_Work required_
Reproduce all the material verbatim, down to the last line.

_Input material_
(* ===== verification/_CoqProject ===== *)
-Q . S2P
Prelude.v
Base128.v
Types.v
Mem.v
Iter.v
OStream.v
Encode.v
Wire.v
EncodeProof.v
IStream.v
Discipline.v
Decode.v
MemSafe.v
DecodeSafe.v
Total.v
Descriptors.v
RoundTrip.v
Values.v
Required.v
Client.v
Infallible.v
EncodeSpec.v
DecodeSpec.v
RoundTripSpec.v
MemorySpec.v
FieldSpec.v
Base64.v
Base64Proof.v
Coding.v
Crc32c.v
Bloom.v
CodingProof.v
BloomProof.v
FilterBlock.v
Crc32cProof.v
FilterBlockProof.v
Env.v
Log.v
LogFormat.v
LogProof.v
LogSpec.v
Order.v
Comparator.v
ComparatorProof.v
DbFormat.v
DbFormatProof.v
WriteBatch.v
WriteBatchProof.v
DbSpec.v
SkipList.v
SkipListProof.v
SkipListSet.v
SkipListSpec.v
Arena.v
Iterator.v
MemTable.v
MemTableSpec.v
Block.v
BlockProof.v
BlockIterProof.v
BlockSpec.v
Format.v
FormatProof.v
TableBuilder.v
TwoLevelIterator.v
Cache.v
Table.v
TwoLevelProof.v
TableBuilderProof.v
TableProof.v
TableSpec.v
TableDb.v
Merger.v
MergerProof.v
DbIter.v
DbIterProof.v
DbIterSpec.v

_Answer space_
(* ===== verification/_CoqProject ===== *)
-Q . S2P
Prelude.v
Base128.v
Types.v
Mem.v
Iter.v
OStream.v
Encode.v
Wire.v
EncodeProof.v
IStream.v
Discipline.v
Decode.v
MemSafe.v
DecodeSafe.v
Total.v
Descriptors.v
RoundTrip.v
Values.v
Required.v
Client.v
Infallible.v
EncodeSpec.v
DecodeSpec.v
RoundTripSpec.v
MemorySpec.v
FieldSpec.v
Base64.v
Base64Proof.v
Coding.v
Crc32c.v
Bloom.v
CodingProof.v
BloomProof.v
FilterBlock.v
Crc32cProof.v
FilterBlockProof.v
Env.v
Log.v
LogFormat.v
LogProof.v
LogSpec.v
Order.v
Comparator.v
ComparatorProof.v
DbFormat.v
DbFormatProof.v
WriteBatch.v
WriteBatchProof.v
DbSpec.v
SkipList.v
SkipListProof.v
SkipListSet.v
SkipListSpec.v
Arena.v
Iterator.v
MemTable.v
MemTableSpec.v
Block.v
BlockProof.v
BlockIterProof.v
BlockSpec.v
Format.v
FormatProof.v
TableBuilder.v
TwoLevelIterator.v
Cache.v
Table.v
TwoLevelProof.v
TableBuilderProof.v
TableProof.v
TableSpec.v
TableDb.v
Merger.v
MergerProof.v
DbIter.v
DbIterProof.v
DbIterSpec.v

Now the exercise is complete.